- Saved data entries -
Definition validateFieldValue (fieldName value : string) : option error :=
  if bool_decide (fieldName = FieldIntentRef) || bool_decide (fieldName = FieldCapabilityRef)
     || bool_decide (fieldName = FieldOntologyID)
  then validateReferenceValue value
  else validateValue value.

(** ** Layers *)

Record field := mkField { f_name : string; f_get : Values -> string }.

(** One iteration over a scalar field whose values are checked by [valid]. *)
Definition exactStep (valid : string -> option error) (layer name want got : string)
    : list (option ValidationError) * bool :=
  if isEmpty want then ([], false)
  else
    (match valid want with
     | Some err => [Some (validationError layer name err)]
     | None =>
         if isEmpty got then [Some (validationError layer name ErrMissingObserved)]
         else match valid got with
              | Some err => [Some (validationError layer name err)]
              | None =>
                  if negb (bool_decide (got = want))
                  then [Some (validationError layer name ErrMismatch)] else []
              end
     end, true).

Definition validateExactLayer (layer : string) (expected observed : Values)
    (fields : list field) : option error :=
  let '(errs, hasExpected) :=
    collect (fun f => exactStep (validateFieldValue (f_name f)) layer (f_name f)
                        (f_get f expected) (f_get f observed)) fields [] false in
  if negb hasExpected
  then Some (ErrValidation (validationError layer FieldAll ErrMissingExpected))
  else errorsOrNil errs.

Definition setMode (p : Policy) : string :=
  if bool_decide (p_SetMode p = SetModeDefault) then SetModeExact else p_SetMode p.

(** The loop of [validatedSet].  [keepEmptyErr] is the test
    [emptyErr == ErrMissingExpected]. *)
Fixpoint validatedSetLoop (layer fieldName : string) (keepEmptyErr : bool)
    (emptyErr : error) (values : list string) (set : gset string)
    : result error (gset string) :=
  match values with
  | [] => Ok set
  | value :: t =>
      if isEmpty value
      then if keepEmptyErr then Err (ErrValidation (validationError layer fieldName emptyErr))
           else validatedSetLoop layer fieldName keepEmptyErr emptyErr t set
      else match validateValue value with
           | Some err => Err (ErrValidation (validationError layer fieldName err))
           | None => validatedSetLoop layer fieldName keepEmptyErr emptyErr t ({[value]} ∪ set)
           end
  end.

Definition sameSentinel (e : error) (name : string) : bool :=
  match e with ErrNew n => bool_decide (n = name) | _ => false end.

Definition validatedSet (layer fieldName : string) (values : list string)
    (emptyErr : error) : result error (gset string) :=
  if MaxSetValues <? len values
  then Err (ErrValidation (validationError layer fieldName ErrTooManyValues))
  else
    let* set := validatedSetLoop layer fieldName
                  (sameSentinel emptyErr "identitypolicy.ErrMissingExpected")
                  emptyErr values ∅ in
    if bool_decide (size set = 0%nat)
    then Err (ErrValidation (validationError layer fieldName emptyErr))
    else Ok set.

(** [for value := range a { if !b[value] { return mismatch } }]. *)
Definition allIn (a b : gset string) : bool :=
  forallb (fun v => bool_decide (v ∈ b)) (elements a).

Definition requireExactSet (layer fieldName : string) (expected observed : list string)
    : option error :=
  match validatedSet layer fieldName expected ErrMissingExpected with
  | Err err => Some err
  | Ok expectedSet =>
      match validatedSet layer fieldName observed ErrMissingObserved with
      | Err err => Some err
      | Ok observedSet =>
          if negb (bool_decide (size expectedSet = size observedSet))
          then Some (ErrValidation (validationError layer fieldName ErrMismatch))
          else if negb (allIn expectedSet observedSet)
          then Some (ErrValidation (validationError layer fieldName ErrMismatch))
          else None
      end
  end.

Fixpoint containsAllExpectedLoop (layer fieldName : string) (expected : list string)
    : option error :=
  match expected with
  | [] => None
  | value :: t =>
      if isEmpty value
      then Some (ErrValidation (validationError layer fieldName ErrMissingExpected))
      else match validateValue value with
           | Some err => Some (ErrValidation (validationError layer fieldName err))
           | None => containsAllExpectedLoop layer fieldName t
           end
  end.

Definition requireContainsAll (layer fieldName : string) (expected observed : list string)
    : option error :=
  if (MaxSetValues <? len expected) || (MaxSetValues <? len observed)
  then Some (ErrValidation (validationError layer fieldName ErrTooManyValues))
  else
    match containsAllExpectedLoop layer fieldName expected with
    | Some err => Some err
    | None =>
        match validatedSetLoop layer fieldName false ErrMissingObserved observed ∅ with
        | Err err => Some err
        | Ok seen =>
            if bool_decide (size seen = 0%nat)
            then Some (ErrValidation (validationError layer fieldName ErrMissingObserved))
            else if negb (forallb (fun v => bool_decide (v ∈ seen)) expected)
            then Some (ErrValidation (validationError layer fieldName ErrMismatch))
            else None
        end
    end.

Definition validateSet (layer fieldName : string) (expected observed : list string)
    (setMode : string) : option error :=
  if bool_decide (setMode = SetModeDefault) || bool_decide (setMode = SetModeExact)
  then requireExactSet layer fieldName expected observed
  else if bool_decide (setMode = SetModeContainsAll)
  then requireContainsAll layer fieldName expected observed
  else Some (ErrValidation (validationError layer fieldName ErrInvalidMode)).

(** One of the three blocks of [validateL6] for set-valued fields. *)
Definition setStep (setMode : string) (fieldName : string)
    (want got : list string) : list (option ValidationError) * bool :=
  match want with
  | [] => ([], false)
  | _ => (appendValidationErrors [] (validateSet LayerL6 fieldName want got setMode), true)
  end.

Definition l6SetFields : list (string * (Values -> list string)) :=
  [(FieldScopes, v_Scopes); (FieldResources, v_Resources);
   (FieldAuthorizationDetails, v_AuthorizationDetails)].

Definition l6RefFields : list field :=
  [mkField FieldCapabilityRef v_CapabilityRef; mkField FieldOntologyID v_OntologyID].

Definition validateL6 (expected observed : Values) (setMode : string) : option error :=
  let '(errs, hasExpected) :=
    collect (fun '(name, get) => setStep setMode name (get expected) (get observed))
      l6SetFields [] false in
  let '(errs, hasExpected) :=
    collect (fun f => exactStep validateReferenceValue LayerL6 (f_name f)
                        (f_get f expected) (f_get f observed)) l6RefFields errs hasExpected in
  if negb hasExpected
  then Some (ErrValidation (validationError LayerL6 FieldAll ErrMissingExpected))
  else errorsOrNil errs.

(** ** Validate and ValidateAssertion *)

Definition l3Fields : list field :=
  [mkField FieldService v_Service; mkField FieldTenant v_Tenant;
   mkField FieldDeployment v_Deployment; mkField FieldEnvironment v_Environment].
Definition l4Fields : list field :=
  [mkField FieldWorkload v_Workload; mkField FieldAgent v_Agent;
   mkField FieldAgentPublicKey v_AgentPublicKey].
Definition l5Fields : list field :=
  [mkField FieldComputationID v_ComputationID; mkField FieldTaskID v_TaskID;
   mkField FieldThreadID v_ThreadID; mkField FieldDelegationID v_DelegationID;
   mkField FieldIntentRef v_IntentRef].

(** [if cond { if err := call; err != nil { errs = appendValidationErrors(errs, err) } }]. *)
Definition appendWhen (cond : bool) (call : option error)
    (errs : list (option ValidationError)) : list (option ValidationError) :=
  if cond then appendValidationErrors errs call else errs.

Definition Validate (policy : Policy) (observed : Values) : option error :=
  let errs := match ValidateMode policy with
              | Some err => [Some (validationError "policy" "mode" err)]
              | None => []
              end in
  let errs := if bool_decide (p_Mode policy = ModeRequired)
                 && negb (Requirements_Enabled (p_Require policy))
              then errs ++ [Some (validationError "policy" FieldAll ErrMissingExpected)]
              else errs in
  let errs := appendWhen (r_L3 (p_Require policy))
                (validateExactLayer LayerL3 (p_Expected policy) observed l3Fields) errs in
  let errs := appendWhen (r_L4 (p_Require policy))
                (validateExactLayer LayerL4 (p_Expected policy) observed l4Fields) errs in
  let errs := appendWhen (r_L5 (p_Require policy))
                (validateExactLayer LayerL5 (p_Expected policy) observed l5Fields) errs in
  let errs := appendWhen (r_L6 (p_Require policy))
                (validateL6 (p_Expected policy) observed (setMode policy)) errs in
  errorsOrNil errs.

(** One iteration over a binding value. *)
Definition bindingStep (name want got : string) : list (option ValidationError) * bool :=
  if isEmpty want then ([], false)
  else
    (if isUnsafe want then [Some (validationError "binding" name ErrUnsafeValue)]
     else if isEmpty got then [Some (validationError "binding" name ErrMissingBinding)]
     else if isUnsafe got then [Some (validationError "binding" name ErrUnsafeValue)]
     else if negb (bool_decide (got = want))
     then [Some (validationError "binding" name ErrMismatch)]
     else [], true).

Definition bindingFields : list (string * (Binding -> string)) :=
  [(FieldLeafPublicKeyHash, b_LeafPublicKeySHA256);
   (FieldTLSExporterHash, b_TLSExporterSHA256);
   (FieldRequestContextHash, b_RequestContextSHA256);
   (FieldAttestationBinderHash, b_AttestationBinderSHA256);
   (FieldNonce, b_Nonce)].

(** The two lifetime checks shared in shape by [validateBinding],
    [validateGrantLifetime] and [validateStatementBinding]. *)
Definition lifetimeErrors (layer : string) (missing : error) (issuedAt expiresAt now : Time)
    : list (option ValidationError) :=
  (if IsZero expiresAt then [Some (validationError layer FieldExpiresAt missing)]
   else if negb (IsZero now) && After now expiresAt
   then [Some (validationError layer FieldExpiresAt ErrExpiredAssertion)] else [])
  ++ (if negb (IsZero issuedAt) && negb (IsZero now) && After issuedAt now
      then [Some (validationError layer FieldIssuedAt ErrFutureAssertion)] else []).

Definition validateBinding (observed expected : Binding) (now : Time) : option error :=
  let '(errs, hasExpected) :=
    collect (fun '(name, get) => bindingStep name (get expected) (get observed))
      bindingFields [] false in
  let errs := if negb hasExpected
              then errs ++ [Some (validationError "binding" FieldAll ErrMissingExpected)]
              else errs in
  errorsOrNil (errs ++ lifetimeErrors "binding" ErrMissingBinding
                         (b_IssuedAt observed) (b_ExpiresAt observed) now).

Definition ValidateAssertion (policy : Policy) (assertion : Assertion)
    (expectedBinding : Binding) (now : Time) : option error :=
  let errs := appendValidationErrors []
                (validateBinding (a_Binding assertion) expectedBinding now) in
  let errs := appendValidationErrors errs (Validate policy (a_Values assertion)) in
  errorsOrNil errs.

(** ** Abstract specification *)

(** The characters a policy value may hold. *)
Definition safeValue (value : string) : Prop :=
  slen value <= MaxValueLength /\ ValidString value = true
  /\ Forall (fun r => IsControl r = false /\ r <> 60 /\ r <> 62) (runes value).

(** A canonical reference: printable ASCII, with a namespace separator that is
    neither the first nor the last character. *)
Definition canonicalReference (value : string) : Prop :=
  safeValue value /\ Forall (fun r => 33 <= r <= 126) (runes value)
  /\ 58 ∈ runes value /\ HasPrefix value ":" = false /\ HasSuffix value ":" = false.

Definition validFor (name value : string) : Prop :=
  if bool_decide (name = FieldIntentRef) || bool_decide (name = FieldCapabilityRef)
     || bool_decide (name = FieldOntologyID)
  then canonicalReference value else safeValue value.

(** A scalar field agrees: nothing is expected, or the expected value is valid
    and the observed value is the same string. *)
Definition fieldAgrees (ok : string -> Prop) (want got : string) : Prop :=
  isEmpty want = true \/ (ok want /\ got = want).

Definition layerAccepts (fields : list field) (expected observed : Values) : Prop :=
  Exists (fun f => isEmpty (f_get f expected) = false) fields
  /\ Forall (fun f => fieldAgrees (validFor (f_name f)) (f_get f expected) (f_get f observed))
       fields.

(** The non-blank members of a list, as a set. *)
Definition members (l : list string) : gset string :=
  list_to_set (filter (fun v => isEmpty v = false) l).

Definition setAgrees (mode : string) (want got : list string) : Prop :=
  len want <= MaxSetValues /\ len got <= MaxSetValues
  /\ want <> []
  /\ Forall (fun v => isEmpty v = false /\ safeValue v) want
  /\ Forall (fun v => isEmpty v = false -> safeValue v) got
  /\ ((mode = SetModeExact \/ mode = SetModeDefault) /\ members want = members got
      \/ mode = SetModeContainsAll /\ members want ⊆ members got).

- Task to carry out -
Out of the data above, give again only the lines starting at the one holding "errorsOrNil (errs ++" and ending at the one holding "Definition layerAccepts (fields", unchanged.

- Solution for this task -
  errorsOrNil (errs ++ lifetimeErrors "binding" ErrMissingBinding
                         (b_IssuedAt observed) (b_ExpiresAt observed) now).

Definition ValidateAssertion (policy : Policy) (assertion : Assertion)
    (expectedBinding : Binding) (now : Time) : option error :=
  let errs := appendValidationErrors []
                (validateBinding (a_Binding assertion) expectedBinding now) in
  let errs := appendValidationErrors errs (Validate policy (a_Values assertion)) in
  errorsOrNil errs.

(** ** Abstract specification *)

(** The characters a policy value may hold. *)
Definition safeValue (value : string) : Prop :=
  slen value <= MaxValueLength /\ ValidString value = true
  /\ Forall (fun r => IsControl r = false /\ r <> 60 /\ r <> 62) (runes value).

(** A canonical reference: printable ASCII, with a namespace separator that is
    neither the first nor the last character. *)
Definition canonicalReference (value : string) : Prop :=
  safeValue value /\ Forall (fun r => 33 <= r <= 126) (runes value)
  /\ 58 ∈ runes value /\ HasPrefix value ":" = false /\ HasSuffix value ":" = false.

Definition validFor (name value : string) : Prop :=
  if bool_decide (name = FieldIntentRef) || bool_decide (name = FieldCapabilityRef)
     || bool_decide (name = FieldOntologyID)
  then canonicalReference value else safeValue value.

(** A scalar field agrees: nothing is expected, or the expected value is valid
    and the observed value is the same string. *)
Definition fieldAgrees (ok : string -> Prop) (want got : string) : Prop :=
  isEmpty want = true \/ (ok want /\ got = want).

Definition layerAccepts (fields : list field) (expected observed : Values) : Prop :=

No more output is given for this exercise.